WHAT IS REQUIRED.
In the material below, find every line with "TagFacts" and pull it out.

RECORDS FOR THIS TASK.
(* ===== verification/TagFacts.v ===== *)
(** * Tagged data: numbers and tags are read as they were written

    The coding of src/libevent/event_tagging.c, without buffers. *)

From stdpp Require Import prelude.
From S2P Require Import Prelude Buffer Tagging.
Open Scope Z_scope.

Module TagFacts.
Import Tagging.

(** ** Nibbles *)

Lemma in_range n z : 0 <= z < Z.of_nat n -> In z (map Z.of_nat (seq 0 n)).
Proof. intros H. apply in_map_iff. exists (Z.to_nat z). split; [lia|]. apply in_seq. lia. Qed.

(** Both nibbles of a byte that gets the nibble [v]. *)
Definition nibbles_ok (b v : Z) : bool :=
  let h := Z.lor (Z.land b 0x0f) (Z.shiftl v 4) in
  let l := Z.lor (Z.land b 0xf0) v in
  Z.eqb (Z.shiftr (Z.land h 0xf0) 4) v && Z.eqb (Z.land h 0x0f) (Z.land b 0x0f) && Z.leb 0 h && Z.ltb h 256 &&
  (Z.eqb (Z.land l 0x0f) v && Z.eqb (Z.land l 0xf0) (Z.land b 0xf0) && Z.leb 0 l && Z.ltb l 256).

Lemma nibbles_all b v : is_byte b -> 0 <= v < 16 -> nibbles_ok b v = true.
Proof.
  intros Hb Hv. assert (A : forallb (fun b => forallb (nibbles_ok b) (map Z.of_nat (seq 0 16))) (map Z.of_nat (seq 0 256)) = true) by (vm_compute; reflexivity).
  rewrite forallb_forall in A. specialize (A b (in_range 256 b ltac:(unfold is_byte in Hb; lia))). cbv beta in A. rewrite forallb_forall in A. apply A. by apply in_range.
Qed.

Lemma odd_mod k : Nat.odd k = Nat.eqb (k mod 2) 1.
Proof. apply eq_true_iff_eq. rewrite Nat.odd_spec, Nat.eqb_eq. split; [intros [m ->]; by rewrite Nat.add_comm, Nat.mul_comm, Nat.Div0.mod_add|]. intros E. exists (k / 2)%nat. pose proof (Nat.div_mod_eq k 2). lia. Qed.

Lemma tag_nibble_range data k : bytes_ok data -> 0 <= nibble data k < 16.
Proof.
  intros H. unfold nibble. assert (Hb : is_byte (default 0 (data !! (k / 2)%nat))).
  { destruct (data !! (k / 2)%nat) as [b|] eqn:E; [|unfold is_byte; cbn; lia]. rewrite Forall_lookup in H. by eapply H. }
  set (b := default 0 _) in *. clearbody b.
  assert (A : forallb (fun b => Z.leb 0 (Z.land b 0x0f) && Z.ltb (Z.land b 0x0f) 16 && (Z.leb 0 (Z.shiftr (Z.land b 0xf0) 4) && Z.ltb (Z.shiftr (Z.land b 0xf0) 4) 16)) (map Z.of_nat (seq 0 256)) = true) by (vm_compute; reflexivity).
  rewrite forallb_forall in A. specialize (A b (in_range 256 b ltac:(unfold is_byte in Hb; lia))). rewrite !andb_true_iff, !Z.leb_le, !Z.ltb_lt in A. case_match; lia.
Qed.

Lemma set_nibble_run data k v : bytes_ok data -> 0 <= v < 16 -> (k / 2 < length data)%nat ->
  exists data', set_nibble data k v = Ok data' /\ bytes_ok data' /\ length data' = length data /\
    (forall j, nibble data' j = if Nat.eqb j k then v else nibble data j).
Proof.
  intros H Hv Hk. unfold set_nibble. destruct (lookup_lt_is_Some_2 data (k / 2)%nat Hk) as [b Eb]. rewrite Eb.
  assert (Hb : is_byte b) by (rewrite Forall_lookup in H; by eapply H). pose proof (nibbles_all b v Hb Hv) as A. unfold nibbles_ok in A.
  rewrite !andb_true_iff, !Z.eqb_eq, !Z.leb_le, !Z.ltb_lt in A. destruct A as [[[[A1 A2] A3] A4] [[[B1 B2] B3] B4]].
  eexists. split; [reflexivity|]. split_and!.
  - apply Forall_insert; [done|]. unfold is_byte. case_match; lia.
  - apply length_insert.
  - intros j. unfold nibble. destruct (decide (j / 2 = k / 2)%nat) as [E|E].
    + rewrite E, list_lookup_insert_eq, Eb by done. cbn [default from_option id].
      pose proof (Nat.div_mod_eq j 2). pose proof (Nat.div_mod_eq k 2). pose proof (Nat.mod_upper_bound j 2). pose proof (Nat.mod_upper_bound k 2).
      rewrite !odd_mod. destruct (Nat.eqb_spec (j mod 2) 1), (Nat.eqb_spec (k mod 2) 1), (Nat.eqb_spec j k); try lia; congruence.
    + rewrite list_lookup_insert_ne by done. destruct (Nat.eqb_spec j k) as [->|]; [done|done].
Qed.

(** The number in [n] nibbles from [k] on, the least significant first. *)
Fixpoint nval (data : bytes) (k n : nat) : Z :=
  match n with O => 0 | S n' => nibble data k + 16 * nval data (S k) n' end.

Lemma nval_snoc data n : forall k, nval data k (S n) = nval data k n + 16 ^ Z.of_nat n * nibble data (k + n)%nat.
Proof.
  induction n as [|n IH]; intros k; [cbn [nval]; change (16 ^ Z.of_nat 0) with 1; rewrite Nat.add_0_r; lia|].
  cbn [nval] in IH |- *. rewrite (IH (S k)), Nat2Z.inj_succ, Z.pow_succ_r by lia. replace (S k + n)%nat with (k + S n)%nat by lia. lia.
Qed.

Lemma nval_range data n : forall k, bytes_ok data -> 0 <= nval data k n < 16 ^ Z.of_nat n.
Proof.
  induction n as [|n IH]; intros k H; [cbn; lia|]. cbn [nval]. specialize (IH (S k) H). pose proof (tag_nibble_range data k H). rewrite Nat2Z.inj_succ, Z.pow_succ_r by lia. lia.
Qed.

Lemma nval_ext data data' n : forall k, (forall j, (k <= j < k + n)%nat -> nibble data' j = nibble data j) -> nval data' k n = nval data k n.
Proof. induction n as [|n IH]; intros k H; [done|]. cbn [nval]. rewrite (H k) by lia. rewrite IH; [done|]. intros j Hj. apply H. lia. Qed.

Lemma low_nibble n : Z.land n 15 = n mod 16.
Proof. change 15 with (Z.ones 4). by rewrite Z.land_ones. Qed.

Lemma encode_nibbles_run w : forall data off number, bytes_ok data -> 0 <= number < 16 ^ Z.of_nat w -> (off + w <= 2 * length data)%nat ->
  exists data' n, encode_nibbles w data off number = Ok (data', (off + n)%nat) /\ bytes_ok data' /\ length data' = length data /\ (n <= w)%nat /\
    (forall j, (j < off)%nat \/ number = 0 -> nibble data' j = nibble data j) /\ nval data' off n = number /\ (n = 0%nat <-> number = 0).
Proof.
  induction w as [|w IH]; intros data off number Hd Hn Hl; cbn [encode_nibbles]; destruct (Z.eqb_spec number 0) as [->|E].
  - exists data, 0%nat. rewrite Nat.add_0_r. by split_and!.
  - change (16 ^ Z.of_nat 0) with 1 in Hn. lia.
  - exists data, 0%nat. rewrite Nat.add_0_r. split_and!; try done. lia.
  - rewrite low_nibble, Z.shiftr_div_pow2 by lia. change (2 ^ 4) with 16. pose proof (Z.mod_pos_bound number 16). pose proof (Z.div_mod number 16).
    destruct (set_nibble_run data off (number mod 16) Hd ltac:(lia)) as (d1 & E1 & H1 & L1 & N1); [apply Nat.Div0.div_lt_upper_bound; lia|]. rewrite E1. cbn [res_bind].
    rewrite Nat2Z.inj_succ, Z.pow_succ_r in Hn by lia.
    destruct (IH d1 (S off) (number / 16) H1) as (d2 & n & E2 & H2 & L2 & Hw & N2 & V2 & Z2).
    { split; [apply Z.div_pos; lia|]. apply Z.div_lt_upper_bound; lia. } { lia. }
    exists d2, (S n). rewrite E2. split_and!; [f_equal; f_equal; lia|done|congruence|lia| | |lia].
    + intros j [Hj|Hj]; [|done]. rewrite N2 by lia. rewrite N1. destruct (Nat.eqb_spec j off); [lia|done].
    + cbn [nval]. rewrite V2, N2 by lia. rewrite N1, Nat.eqb_refl. lia.
Qed.

Lemma lor_nibble x v : 0 <= v < 16 -> Z.lor (x * 16) v = x * 16 + v.
Proof.
  intros Hv. rewrite <-Z.add_lor_land. cut (Z.land (x * 16) v = 0); [lia|]. apply Z.bits_inj'. intros i Hi. rewrite Z.land_spec, Z.bits_0.
  destruct (Z.ltb_spec i 4) as [H|H].
  - change 16 with (2 ^ 4). by rewrite Z.mul_pow2_bits_low.
  - rewrite (Z.bits_above_log2 v i); [apply andb_false_r|lia|]. destruct (Z.eqb_spec v 0) as [->|]; [cbn; lia|]. apply Z.log2_lt_pow2; [lia|].
    apply (Z.lt_le_trans _ (2 ^ 4)); [lia|]. apply Z.pow_le_mono_r; lia.
Qed.

Lemma decode_nibbles_run w data n : forall acc, bytes_ok data -> (n <= w)%nat -> 0 <= acc < 16 ^ Z.of_nat (w - n) ->
  decode_nibbles w data n acc = acc * 16 ^ Z.of_nat n + nval data 1 n.
Proof.
  induction n as [|n IH]; intros acc H Hn Ha; [cbn [decode_nibbles nval]; change (16 ^ Z.of_nat 0) with 1; lia|].
  pose proof (tag_nibble_range data (S n) H) as Hb. cbn [decode_nibbles]. rewrite Z.shiftl_mul_pow2 by lia. change (2 ^ 4) with 16.
  assert (Hp : 16 ^ Z.of_nat (w - n) = 16 * 16 ^ Z.of_nat (w - S n)) by (replace (w - n)%nat with (S (w - S n)) by lia; by rewrite Nat2Z.inj_succ, Z.pow_succ_r by lia).
  assert (Hq : 16 ^ Z.of_nat (w - n) <= 16 ^ Z.of_nat w) by (apply Z.pow_le_mono_r; lia).
  rewrite Z.mod_small by lia. rewrite lor_nibble by done. rewrite IH by (done || lia). rewrite nval_snoc, (Nat2Z.inj_succ n), Z.pow_succ_r by lia.
  change (1 + n)%nat with (S n). lia.
Qed.

(** ** Numbers *)

(** [d] is the encoding of [v] in [c] nibbles. *)
Record encodes (w : nat) (v : Z) (d : bytes) (c : nat) : Prop := {
  en_bytes : bytes_ok d; en_count : (1 <= c <= w)%nat; en_length : length d = (c / 2 + 1)%nat; en_first : nibble d 0 = Z.of_nat c - 1; en_val : nval d 1 c = v }.

Lemma nibble_take n data j : (j / 2 < n)%nat -> nibble (take n data) j = nibble data j.
Proof. intros H. unfold nibble. by rewrite lookup_take_lt by done. Qed.

Lemma nibble_zeros n k : nibble (zeros n) k = 0.
Proof.
  unfold nibble, zeros. destruct (replicate n 0 !! (k / 2)%nat) as [b|] eqn:E; [apply lookup_replicate in E as [-> _]|]; by destruct (Nat.odd k).
Qed.

Lemma encode_run w v : (2 <= w <= 16)%nat -> 0 <= v < 16 ^ Z.of_nat w -> exists d c, encode_internal w v = Ok d /\ encodes w v d c.
Proof.
  intros Hw Hv. unfold encode_internal. assert (Hz : bytes_ok (zeros (w / 2 + 1))) by apply bytes_ok_zeros.
  destruct (encode_nibbles_run w (zeros (w / 2 + 1)) 1 v Hz Hv) as (d & n & E & Hd & Ld & Hn & N & V & Z0).
  { rewrite length_zeros. pose proof (Nat.div_mod_eq w 2). pose proof (Nat.mod_upper_bound w 2). lia. }
  rewrite E. cbn [res_bind]. rewrite length_zeros in Ld.
  set (nib := if Nat.ltb 2 (1 + n) then Z.of_nat (1 + n - 2) else 0). set (c := Nat.max 1 n).
  assert (Hnib : nib = Z.of_nat c - 1) by (unfold nib, c; destruct (Nat.ltb_spec 2 (1 + n)); lia).
  assert (Hl : Z.land nib 15 = nib) by (rewrite low_nibble; apply Z.mod_small; lia). rewrite Hl.
  destruct (set_nibble_run d 0 nib Hd ltac:(lia) ltac:(rewrite Ld; cbn; lia)) as (d' & E' & Hd' & Ld' & N'). rewrite E'. cbn [res_bind].
  assert (Hlen : ((1 + n + 1) / 2 = c / 2 + 1)%nat).
  { unfold c. destruct n as [|n]; [done|]. rewrite Nat.max_r by lia. replace (1 + S n + 1)%nat with (S n + 1 * 2)%nat by lia. by rewrite Nat.div_add. }
  assert (Hcw : (c / 2 <= w / 2)%nat) by (apply Nat.Div0.div_le_mono; lia).
  eexists _, c. split; [reflexivity|]. rewrite Hlen. split.
  - by apply Forall_take.
  - lia.
  - rewrite length_take, Ld', Ld. lia.
  - rewrite nibble_take by (cbn; lia). rewrite N'. cbn. lia.
  - rewrite (nval_ext d').
    2: { intros j Hj. apply nibble_take. apply Nat.Div0.div_lt_upper_bound. pose proof (Nat.div_mod_eq c 2). pose proof (Nat.mod_upper_bound c 2). lia. }
    rewrite (nval_ext d) by (intros j Hj; rewrite N'; destruct (Nat.eqb_spec j 0); [lia|done]). unfold c. destruct n as [|n]; [|by rewrite Nat.max_r by lia].
    assert (Hv0 : v = 0) by by apply Z0. change (Nat.max 1 0) with 1%nat. cbn [nval]. rewrite N by (by right). rewrite nibble_zeros, Hv0. done.
Qed.

(** The first byte tells how many bytes there are; they give the number. *)
Lemma encodes_first w v d c rest : encodes w v d c -> Z.shiftr (Z.land (default 0 ((d ++ rest) !! 0%nat)) 0xf0) 4 + 1 = Z.of_nat c.
Proof.
  intros [H1 H2 H3 H4 H5]. assert (E : (d ++ rest) !! 0%nat = d !! 0%nat) by (apply lookup_app_l; lia). rewrite E.
  unfold nibble in H4. change (0 / 2)%nat with 0%nat in H4. change (Nat.odd 0) with false in H4. cbv iota in H4. lia.
Qed.

Lemma decode_ext w data data' n : forall acc, (forall j, (1 <= j <= n)%nat -> nibble data' j = nibble data j) -> decode_nibbles w data' n acc = decode_nibbles w data n acc.
Proof. induction n as [|n IH]; intros acc H; [done|]. cbn [decode_nibbles]. rewrite (H (S n)) by lia. apply IH. intros j Hj. apply H. lia. Qed.

Lemma encodes_decode w v d c rest : encodes w v d c -> decode_nibbles w (d ++ rest) c 0 = v.
Proof.
  intros [H1 H2 H3 H4 H5]. rewrite (decode_ext w d).
  - rewrite decode_nibbles_run; [by rewrite Z.mul_0_l, Z.add_0_l|done|lia|]. split; [lia|apply Z.pow_pos_nonneg; lia].
  - intros j Hj. unfold nibble. rewrite lookup_app_l; [done|]. rewrite H3.
    apply Nat.Div0.div_lt_upper_bound. pose proof (Nat.div_mod_eq c 2). pose proof (Nat.mod_upper_bound c 2). lia.
Qed.

(** ** Tags *)

Lemma low_seven n : Z.land n 127 = n mod 128.
Proof. change 127 with (Z.ones 7). by rewrite Z.land_ones. Qed.

(** A byte of a tag, with and without the bit that announces another. *)
Lemma tag_byte v : 0 <= v < 128 -> Z.land v 127 = v /\ Z.land v 128 = 0 /\ Z.land (Z.lor v 128) 127 = v /\ Z.land (Z.lor v 128) 128 = 128.
Proof.
  intros Hv. assert (A : forallb (fun v => Z.eqb (Z.land v 127) v && Z.eqb (Z.land v 128) 0 && Z.eqb (Z.land (Z.lor v 128) 127) v && Z.eqb (Z.land (Z.lor v 128) 128) 128) (map Z.of_nat (seq 0 128)) = true) by (vm_compute; reflexivity).
  rewrite forallb_forall in A. specialize (A v (in_range 128 v ltac:(lia))). rewrite !andb_true_iff, !Z.eqb_eq in A. tauto.
Qed.

(** Adding a number above the bits of another. *)
Lemma lor_above a x k : 0 <= k -> 0 <= a < 2 ^ k -> 0 <= x -> Z.lor a (x * 2 ^ k) = a + x * 2 ^ k.
Proof.
  intros Hk Ha Hx. destruct (Z.eqb_spec a 0) as [->|Ha0]; [by rewrite Z.lor_0_l|]. rewrite <-Z.add_lor_land. cut (Z.land a (x * 2 ^ k) = 0); [lia|]. apply Z.bits_inj'. intros i Hi. rewrite Z.land_spec, Z.bits_0.
  destruct (Z.ltb_spec i k) as [H|H].
  - rewrite (Z.mul_pow2_bits_low _ k i) by done. apply andb_false_r.
  - rewrite (Z.bits_above_log2 a i); [done|lia|]. apply Z.log2_lt_pow2; [lia|].
    apply (Z.lt_le_trans _ (2 ^ k)); [lia|]. apply Z.pow_le_mono_r; lia.
Qed.

Lemma tag_bytes_length f : forall tag, (1 <= length (tag_bytes f tag) <= S f)%nat.
Proof. induction f as [|f IH]; intros tag; cbn [tag_bytes]; [cbn; lia|]. case_match; [cbn; lia|]. cbn [length]. specialize (IH (Z.shiftr tag 7)). lia. Qed.

Lemma tag_loop_run f : forall left tag rest count shift number,
  0 <= tag < 2 ^ (7 * (Z.of_nat f + 1)) -> (shift + 7 * f < 32)%nat -> 0 <= number < 2 ^ Z.of_nat shift -> number + tag * 2 ^ Z.of_nat shift < 2 ^ 32 ->
  (length (tag_bytes f tag) <= left)%nat ->
  tag_loop left (tag_bytes f tag ++ rest) count shift number = Ok (Some ((count + length (tag_bytes f tag))%nat, number + tag * 2 ^ Z.of_nat shift)).
Proof.
  induction f as [|f IH]; intros left tag rest count shift number Ht Hs Hn Hsum Hl.
  - cbn [tag_bytes length app] in *. destruct left as [|left]; [lia|]. cbn [tag_loop]. rewrite (proj2 (Nat.leb_gt _ _)) by lia.
    change (2 ^ (7 * (Z.of_nat 0 + 1))) with 128 in Ht. destruct (tag_byte tag Ht) as (A1 & A2 & _ & _). rewrite !A1, A2, Z.shiftl_mul_pow2 by lia.
    change (0 =? 0) with true. cbv iota. unfold u32. rewrite Z.mod_small by (change (2 ^ 32) with 4294967296 in Hsum; nia).
    rewrite lor_above by lia. do 3 f_equal. lia.
  - cbn [tag_bytes] in *. rewrite low_seven, Z.shiftr_div_pow2 in * by lia. change (2 ^ 7) with 128 in *.
    pose proof (Z.mod_pos_bound tag 128). pose proof (Z.div_mod tag 128). pose proof (Z.div_pos tag 128).
    assert (Hp : 0 < 2 ^ Z.of_nat shift) by (apply Z.pow_pos_nonneg; lia).
    destruct (tag_byte (tag mod 128) ltac:(lia)) as (A1 & A2 & A3 & A4).
    assert (Hu : forall x, 0 <= x <= tag -> u32 (x * 2 ^ Z.of_nat shift) = x * 2 ^ Z.of_nat shift) by (intros x Hx; unfold u32; apply Z.mod_small; change (2 ^ 32) with 4294967296 in Hsum; nia).
    destruct (Z.eqb_spec (tag / 128) 0) as [E|E]; cbn [length app] in *; (destruct left as [|left]; [lia|]); cbn [tag_loop]; rewrite (proj2 (Nat.leb_gt _ _)) by lia.
    + rewrite A1, A2, Z.shiftl_mul_pow2, Hu, lor_above by lia. change (0 =? 0) with true. cbv iota. do 3 f_equal; [lia|]. f_equal. lia.
    + rewrite A3, A4, Z.shiftl_mul_pow2, Hu, lor_above by lia. change (128 =? 0) with false. cbv iota.
      assert (Hsh : 2 ^ Z.of_nat (shift + 7) = 128 * 2 ^ Z.of_nat shift) by (rewrite Nat2Z.inj_add, Z.pow_add_r by lia; lia).
      rewrite IH; [|split; [lia|]|lia| | |lia].
      * do 3 f_equal; [lia|]. rewrite Hsh. nia.
      * apply Z.div_lt_upper_bound; [lia|]. replace (128 * 2 ^ (7 * (Z.of_nat f + 1))) with (2 ^ (7 * (Z.of_nat (S f) + 1))); [lia|].
        replace (7 * (Z.of_nat (S f) + 1)) with (7 + 7 * (Z.of_nat f + 1)) by lia. by rewrite Z.pow_add_r by lia.
      * rewrite Hsh. nia.
      * rewrite Hsh. nia.
Qed.
End TagFacts.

OUTPUT OF THE EXERCISE.
(* ===== verification/TagFacts.v ===== *)
Module TagFacts.
End TagFacts.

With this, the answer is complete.